Based on CMS inspection data, LEDGECREST HEALTH CARE CENTER has a clean safety record: no substantiated abuse findings (meaning no confirmed cases of resident harm), no Immediate Jeopardy citations (the most serious violation level indicating risk of serious injury or death), and is not on the Special Focus Facility watch list (a federal program monitoring the lowest-performing 1% of nursing homes). The facility has a 4-star overall rating and ranks #1 of 100 nursing homes in Connecticut. While no facility is perfect, families should still ask about staff-to-resident ratios and recent inspection results during their visit.
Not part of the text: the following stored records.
Lemma calm_inv s s' : sched_inv s -> calm s s' -> sched_inv s'.
Proof. intros Hi (Hm & Hs & He). by eapply sched_inv_frame. Qed.

(** A token that is cancelled stays so, and the sets the same: what is known
    at a point of the loop remains true. *)
Lemma phase_inv_frame K s s' ph :
  sched_inv s -> moves wid K (sc_shared s) (sc_shared s') -> same_sets s s' -> ends_recorded s s' ->
  phase_inv s ph -> phase_inv s' ph.
Proof.
  intros Hi [Hh _] Hs He Hph. destruct (Hh (si_repo _ Hi)) as (_ & _ & Ht & _).
  destruct ph; try done; cbn in *.
  - destruct Hph as [Hm|Hn]; [left; by eapply may_launch_false_stays|right]. by rewrite (next_ready_same s).
  - destruct Hs as (_ & _ & Ef). by rewrite Ef.
  - destruct Hs as (Ep & _ & Ef). rewrite Ep, Ef. destruct Hph as [Hf [Hp|[Hen|Hc]]]; (split; [done|]); auto.
    right. left. by eapply ending_recorded.
Qed.

Lemma calm_phase s s' ph : sched_inv s -> calm s s' -> phase_inv s ph -> phase_inv s' ph.
Proof. intros Hi (Hm & Hs & He). by eapply phase_inv_frame. Qed.

Lemma next_ready_Some s k :
  next_ready spec s = Some k -> k ∈ sc_pending s /\ deps_done s k.
Proof.
  unfold next_ready. intros [Hin%elem_of_set_iter Hk]%find_Some_elem. split; [done|].
  unfold deps_done. destruct (WorkflowSpec_dependencies spec !! k) as [deps|]; [|done].
  bool_inv. by exists deps.
Qed.

(** A launch preserves the invariant. *)
Lemma launch_inv s s' k resolved :
  sched_inv s -> launch_phase wid spec s = (s', Ok (Some (k, resolved))) -> sched_inv s'.
Proof.
  intros [Hok Hrec Hk (Hd1 & Hd2 & Hd3) Hc Ho Hl] Hr.
  apply launch_cases in Hr as (Hm & [Hin Hdeps]%next_ready_Some & Hsh & Ep & Ec & Ef & E1 & E2).
  unfold sc_hub in *. unfold may_launch in Hm. bool_inv.
  split; unfold sc_hub, deps_done, ending in *; rewrite ?Hsh, ?Ep, ?Ec, ?Ef, ?E1, ?E2; try done.
  - set_solver.
  - set_solver.
  - rewrite size_union, size_singleton by set_solver. lia.
  - intros k' Hk' Hn. destruct (decide (k' = k)) as [->|Hne]; [done|]. apply Ho; [done|set_solver].
  - destruct Hl as [Hl|Hl]; [by left|right]. intros k' Hk'. specialize (Hl k' Hk').
    destruct (decide (k' = k)); set_solver.
Qed.

(** So does the receipt of a result. *)
Lemma receive_inv s s' k result r :
  sched_inv s -> k ∈ sc_in_flight s -> receive_phase wid k result s = (s', r) -> sched_inv s'.
Proof.
  intros [Hok Hrec Hk (Hd1 & Hd2 & Hd3) Hc Ho Hl] Hin Hr.
  apply receive_cases in Hr as ((Hm & R1 & R2 & R3 & _) & He & Ep & Ef & Hres).
  assert (Hsize : (size (sc_in_flight s ∖ {[ k ]}) <= size (sc_in_flight s))%nat)
    by (apply subseteq_size; set_solver).
  assert (Hcc : sc_completed s ⊆ sc_completed s' /\ sc_completed s' ⊆ {[ k ]} ∪ sc_completed s).
  { destruct result as [[]|]; destruct Hres as [-> _]; set_solver. }
  split; unfold deps_done; rewrite ?Ep, ?Ef, ?R1, ?R2, ?R3; auto.
  - by apply Hm.
  - set_solver.
  - split_and!; set_solver.
  - lia.
  - intros k' Hk' Hn. destruct (Ho k' Hk' Hn) as (deps & Hdeps & Hsub). exists deps. set_solver.
  - destruct Hl as [Hl|Hl]; [left; by eapply ending_recorded|].
    destruct result as [[]|]; destruct Hres as [Hc' Hres]; try (by left); right.
    rewrite Hc'. intros k' Hk'. specialize (Hl k' Hk'). destruct (decide (k' = k)); set_solver.
Qed.

(** With nothing in flight and nothing to end for, some pending step is
    ready. *)
Lemma decide_total s :
  sched_inv s -> phase_inv s Settle -> exists b, decide_phase wid s = (s, Ok b) /\
    phase_inv s (if b then Left else Waiting).
Proof.
  intros [_ _ Hk (_ & Hd & _) _ _ Hl] Hph. unfold decide_phase. case_bool_decide as Hf; [|by exists false].
  case_bool_decide as Hp; cbn [orb]; [exists true; split; [done|]; split; [done|by left]|].
  destruct (sc_first_failure s) as [m|] eqn:E1; cbn [is_some orb].
  { exists true. split; [done|]. split; [done|]. right. left. left. by rewrite E1. }
  destruct (sc_cancellation_reason s) as [m|] eqn:E2; cbn [is_some orb].
  { exists true. split; [done|]. split; [done|]. right. left. right. by rewrite E2. }
  destruct (is_cancelled (workflow_token (sc_hub s) wid)) eqn:E3.
  { exists true. split; [done|]. split; [done|]. right. by right. }
  exfalso. destruct Hl as [[[? Hl]|[? Hl]]|Hl]; [congruence..|].
  destruct Hph as [Hm|Hn].
  - unfold may_launch in Hm. rewrite E1, E2, E3, Hf, size_empty in Hm. cbn in Hm. bool_inv.
    pose proof (workflow_validate_wf _ Hvalid) as Hwf. pose proof (ww_concurrency _ Hwf).
    unfold WorkflowSpec_concurrency_limit in *. lia.
  - apply set_choose_L in Hp as [k Hkp].
    assert (Hkey : k ∈ keys) by set_solver.
    destruct (workflow_ready_exists spec (sc_completed s) k Hvalid) as (j & deps & Hj & Hjc & Hjd & Hsub).
    { by apply elem_of_list_to_set in Hkey. }
    { set_solver. }
    assert (Hjp : j ∈ sc_pending s).
    { assert (j ∈ keys) by (by apply elem_of_list_to_set). set_solver. }
    unfold next_ready in Hn. eapply List.find_none in Hn; [|apply list_elem_of_In, elem_of_set_iter, Hjp].
    cbn in Hn. rewrite Hjd in Hn. bool_inv. done.
Qed.

Lemma settle_inv s s' b :
  sched_inv s -> phase_inv s Settle -> settle_phase wid s = (s', Ok b) ->
  sched_inv s' /\ phase_inv s' (if b then Left else Waiting).
Proof.
  intros Hi Hph (s1 & [] & Hs & Hd)%action_bind_Ok.
  assert (Hcalm : calm s s1) by (eapply steps_run; [apply calm_signal|exact Hs]).
  pose proof (calm_inv _ _ Hi Hcalm) as Hi1. pose proof (calm_phase _ _ _ Hi Hcalm Hph) as Hph1.
  destruct (decide_total s1 Hi1 Hph1) as (b' & Hb & Hpb). rewrite Hb in Hd. by injection Hd as <- <-.
Qed.

(** A silent step leaves the sets alone and moves nothing. *)
Lemma silent_calm s s' ph ph' : own_step Silent (s, ph) (s', ph') -> calm s s'.
Proof.
  intros Hst. inversion Hst as [? ? r Hr| |? ? Hr|? ? e Hr|? ? r Hr|]; subst.
  - eapply steps_run; [apply calm_refresh|exact Hr].
  - by apply launch_cases in Hr as [Hc _].
  - by apply launch_cases in Hr.
  - eapply steps_run; [apply calm_settle|exact Hr].
Qed.

(** Every own step preserves the invariant and reaches the next point. *)
Lemma own_step_inv l s ph s' ph' :
  sched_inv s -> phase_inv s ph -> own_step l (s, ph) (s', ph') -> sched_inv s' /\ phase_inv s' ph'.
Proof.
  intros Hi Hph Hst. inversion Hst as [? ? r Hr|? ? ? ? Hr|? ? Hr|? ? e Hr|? ? r Hr|? ? ? ? r Hin Hr]; subst; clear Hst.
  - split; [|by destruct r]. eapply calm_inv; [exact Hi|]. eapply steps_run; [apply calm_refresh|done].
  - split; [|done]. by eapply launch_inv.
  - apply launch_cases in Hr as [Hc Hp]. split; [by eapply calm_inv|done].
  - apply launch_cases in Hr. split; [by eapply calm_inv|done].
  - destruct r as [b|e]; [by eapply settle_inv|]. split; [|done]. eapply calm_inv; [exact Hi|].
    eapply steps_run; [apply calm_settle|done].
  - split; [|by destruct r]. by eapply receive_inv.
Qed.

Lemma first_state_inv o record :
  wr_id record = wid -> wr_state record = WsRunning -> wr_spec record = spec ->
  repo_ok (o_store o) -> sched_inv (first_state o record).
Proof.
  intros Hid Hst Hsp Hok. unfold first_state, keys, spec_keys. rewrite Hsp.
  split; cbn.
  - done.
  - done.
  - set_solver.
  - split_and!; set_solver.
  - rewrite size_empty. lia.
  - done.
  - right. set_solver.
Qed.

(** ** Termination *)

(** Every own step uses up some of this. *)
Definition phase_rank (ph : phase) : nat :=
  match ph with Refresh => 3 | Launching => 2 | Settle => 1 | _ => 0 end.

Definition sched_measure (c : Sched * phase) : nat :=
  4 * (2 * size (sc_pending c.1) + size (sc_in_flight c.1)) + phase_rank c.2.

Lemma calm_measure s s' ph ph' :
  calm s s' -> (phase_rank ph' < phase_rank ph)%nat ->
  (sched_measure (s', ph') < sched_measure (s, ph))%nat.
Proof. intros (_ & (Ep & _ & Ef) & _) Hr. unfold sched_measure. cbn. rewrite Ep, Ef. lia. Qed.

Lemma size_remove (X : gset string) k : k ∈ X -> size X = S (size (X ∖ {[ k ]})).
Proof.
  intros Hk. rewrite (union_difference_L {[ k ]} X) at 1 by set_solver.
  rewrite size_union, size_singleton by set_solver. lia.
Qed.

Lemma own_step_measure l c c' : own_step l c c' -> (sched_measure c' < sched_measure c)%nat.
Proof.
  destruct 1 as [s s' r Hr|s s' key res Hl|s s' Hl|s s' e Hl|s s' r Hr|s s' key res r Hin Hr].
  - eapply calm_measure; [eapply steps_run; [apply calm_refresh|exact Hr]|destruct r; cbn; lia].
  - apply launch_cases in Hl as (_ & [Hin _]%next_ready_Some & _ & Ep & _ & Ef & _).
    unfold sched_measure. cbn. rewrite Ep, Ef, (size_remove _ _ Hin).
    assert (Hs : (size ({[ key ]} ∪ sc_in_flight s) <= S (size (sc_in_flight s)))%nat).
    { rewrite size_union_alt, size_singleton. apply le_n_S, subseteq_size. set_solver. }
    lia.
  - apply launch_cases in Hl as [Hc _]. eapply calm_measure; [exact Hc|cbn; lia].
  - apply launch_cases in Hl. eapply calm_measure; [exact Hl|cbn; lia].
  - eapply calm_measure; [eapply steps_run; [apply calm_settle|exact Hr]|destruct r as [[]|]; cbn; lia].
  - apply receive_cases in Hr as (_ & _ & Ep & Ef & _).
    unfold sched_measure. cbn. rewrite Ep, Ef, (size_remove _ _ Hin). destruct r; cbn; lia.
Qed.

Lemma first_measure o record :
  (sched_measure (first_state o record, Refresh) <= 8 * length (ws_steps (wr_spec record)) + 3)%nat.
Proof.
  unfold sched_measure, first_state. cbn. rewrite size_empty.
  assert (Hs : (size (list_to_set (step_key <$> ws_steps (wr_spec record)) : gset string)
    <= length (ws_steps (wr_spec record)))%nat); [|lia].
  rewrite <- (length_fmap step_key). generalize (step_key <$> ws_steps (wr_spec record)).
  intros l. induction l as [|k l IH]; cbn; [by rewrite size_empty|].
  rewrite size_union_alt, size_singleton. apply le_n_S. etrans; [|exact IH].
  apply subseteq_size. set_solver.
Qed.
(** Every stored run was named by an earlier tick. *)
Definition ids_fresh (o : Orchestrator InMemoryHubStore InMemoryPublicationFences) : bool :=
  forallb (fun id => (as_uuid id <? mc_tick (o_machine o))%N) (map_keys (hs_runs (o_store o))).

Lemma ids_fresh_uuids o : ids_fresh o = true -> uuids_fresh o.
Proof.
  intros Hf n r Hn [= Hr]. unfold ids_fresh in Hf. rewrite List.forallb_forall in Hf.
  specialize (Hf (from_uuid n)). cbn in Hf. assert (Hlt : (n <? mc_tick (o_machine o))%N = true); [|bool_inv; lia].
  apply Hf, list_elem_of_In, elem_of_map_keys, elem_of_dom. by eexists.
Qed.

Definition chain_start := mkSystem (first_state matrix_hub chain_workflow) Refresh ∅.

Definition chain_final := drive (backend := writing_executor) Limits_default "/hub" "/work" "/bin"
  (fun _ _ => 0%nat) (from_uuid 500) chain_spec ids_fresh 80 chain_start.

Abbreviation chain_run := (run (backend := writing_executor) Limits_default "/hub" "/work" "/bin"
  (fun _ _ => 0%nat) (from_uuid 500) chain_spec).

Lemma chain_valid : WorkflowSpec_validate chain_spec = Ok tt.
Proof. by vm_compute. Qed.

Lemma chain_started : started (from_uuid 500) chain_spec None chain_start.
Proof.
  exists matrix_hub, chain_workflow. split; [reflexivity|]. split; [exact matrix_hub_ok|].
  do 5 (split; [reflexivity|]). intros step [-> | [-> | []%not_elem_of_nil]%elem_of_cons]%elem_of_cons;
    vm_compute; reflexivity.
Qed.

Lemma chain_runs : exists n, chain_run n chain_start chain_final.
Proof. eapply drive_run; [exact ids_fresh_uuids|constructor]. Qed.

Lemma workflow_execution_safe_witness :
  exists n, chain_run n chain_start chain_final /\ sy_phase chain_final = Left /\
    system_inv (from_uuid 500) chain_spec None chain_final.
Proof.
  destruct chain_runs as [n Hrun]. exists n. split; [exact Hrun|]. split; [by vm_compute|].
  exact (workflow_execution_safe _ _ _ _ _ _ _ chain_valid _ _ _ _ chain_started Hrun).
Defined.

Lemma workflow_execution_progress_witness :
  exists n, chain_run n chain_start chain_final /\ (n <= 19)%nat.
Proof.
  destruct chain_runs as [n Hrun]. exists n. split; [exact Hrun|].
  exact (proj1 (workflow_execution_progress _ _ _ _ _ _ _ chain_valid _ _ _ _ chain_started Hrun)).
Defined.

Lemma workflow_success_complete_witness :
  let res := close_workflow chain_spec (sy_sched chain_final) (sc_hub (sy_sched chain_final)) in
  exists w, res.2 = Ok w /\ wr_state w = WsSucceeded /\
    exists resolved, inputs_match (from_uuid 500) (o_fences res.1) refine_step resolved.
Proof.
  intros res. destruct chain_runs as [n Hrun].
  assert (Hw : match res.2 with Ok w => bool_decide (wr_state w = WsSucceeded) | Err _ => false end = true)
    by (vm_compute; reflexivity).
  assert (Hph : sy_phase chain_final = Left) by (vm_compute; reflexivity).
  assert (Hres : close_workflow chain_spec (sy_sched chain_final) (sc_hub (sy_sched chain_final)) = res)
    by reflexivity.
  clearbody res. destruct res as [o' [w|e]]; [|discriminate Hw]. apply bool_decide_eq_true in Hw.
  exists w. split; [reflexivity|]. split; [exact Hw|].
  destruct (workflow_success_complete _ _ _ _ _ _ _ chain_valid _ _ _ _ _ _ chain_started Hrun Hph Hres)
    as (_ & _ & _ & _ & _ & _ & Hsucc).
  destruct (proj2 (Hsucc Hw) refine_step) as (resolved & Hin & _); [left|]. exists resolved. exact Hin.
Defined.

Lemma concurrent_calls_external_witness :
  external_step (from_uuid 500) chain_start
    (mkSystem (set_shared (sy_sched chain_start)
       {| sh_hub := (cancel_workflow (from_uuid 500) matrix_hub).1; sh_record := chain_workflow |})
       Refresh ∅).
Proof.
  apply (concurrent_calls_external (backend := writing_executor) Limits_default "/hub" "/work" "/bin"
    (fun _ _ => 0%nat) (from_uuid 500) (first_state matrix_hub chain_workflow)).
  - apply ids_fresh_uuids. vm_compute. reflexivity.
  - apply call_cancel_workflow.
Defined.

Definition created_workflow : WorkflowRecord := {|
  wr_id := from_uuid 500; wr_spec := chain_spec; wr_admission := None; wr_state := WsCreated;
  wr_model_version := mkVersion "1.2.0"; wr_created_at := 0; wr_started_at := None;
  wr_finished_at := None; wr_cancel_requested_at := None; wr_steps := []; wr_failure := None |}.

Definition created_hub := set_store matrix_hub
  (InMemoryHubStore_put_workflow (o_store matrix_hub) created_workflow 2).1.

Lemma created_hub_ok : repo_ok (o_store created_hub).
Proof. exact (hub_keyed_put_workflow _ _ _ matrix_hub_ok). Qed.

Lemma workflow_opening_witness :
  let res := open_workflow (from_uuid 500) created_hub in
  exists record, res.2 = Ok (inr record) /\ wr_state record = WsRunning /\ o_fences res.1 = o_fences created_hub.
Proof.
  intros res. assert (Hr : match res.2 with Ok (inr _) => true | _ => false end = true) by (vm_compute; reflexivity).
  pose proof (workflow_opening (from_uuid 500) chain_spec created_hub res.1 res.2 created_hub_ok (surjective_pairing _)) as Hs.
  clearbody res. destruct res as [o' [[w|record]|e]]; [discriminate Hr| |discriminate Hr].
  destruct Hs as (w0 & _ & _ & Hrun & Hf & _). exists record. split; [reflexivity|]. split; [exact Hrun|exact Hf].
Defined.

Lemma workflow_execution_terminates_witness :
  Acc (advances (backend := writing_executor) Limits_default "/hub" "/work" "/bin" (fun _ _ => 0%nat)
    (from_uuid 500) chain_spec) chain_start.
Proof.
  exact (workflow_execution_terminates (backend := writing_executor) Limits_default "/hub" "/work" "/bin"
    (fun _ _ => 0%nat) (from_uuid 500) chain_spec chain_valid chain_start).
Defined.
End witnesses.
Do Nurses at Ledgecrest Health Stick Around?

LEDGECREST HEALTH CARE CENTER has a staff turnover rate of 48%, which is about average for Connecticut nursing homes (state average: 46%). Moderate turnover is common in nursing homes, but families should still ask about staff tenure and how the facility maintains care continuity when employees leave.

Was Ledgecrest Health Ever Fined?

LEDGECREST HEALTH CARE CENTER has no federal fines on record. CMS issues fines when nursing homes fail to meet care standards or don't correct problems found during inspections. The absence of fines suggests the facility has either maintained compliance or corrected any issues before penalties were assessed. This is a positive indicator, though families should still review recent inspection reports for the full picture.

Is Ledgecrest Health on Any Federal Watch List?

LEDGECREST HEALTH CARE CENTER is not on any federal watch list. The most significant is the Special Focus Facility (SFF) program, which identifies the bottom 1% of nursing homes nationally based on persistent, serious quality problems. Not being on this list means the facility has avoided the pattern of deficiencies that triggers enhanced federal oversight. This is a positive indicator, though families should still review the facility's inspection history directly.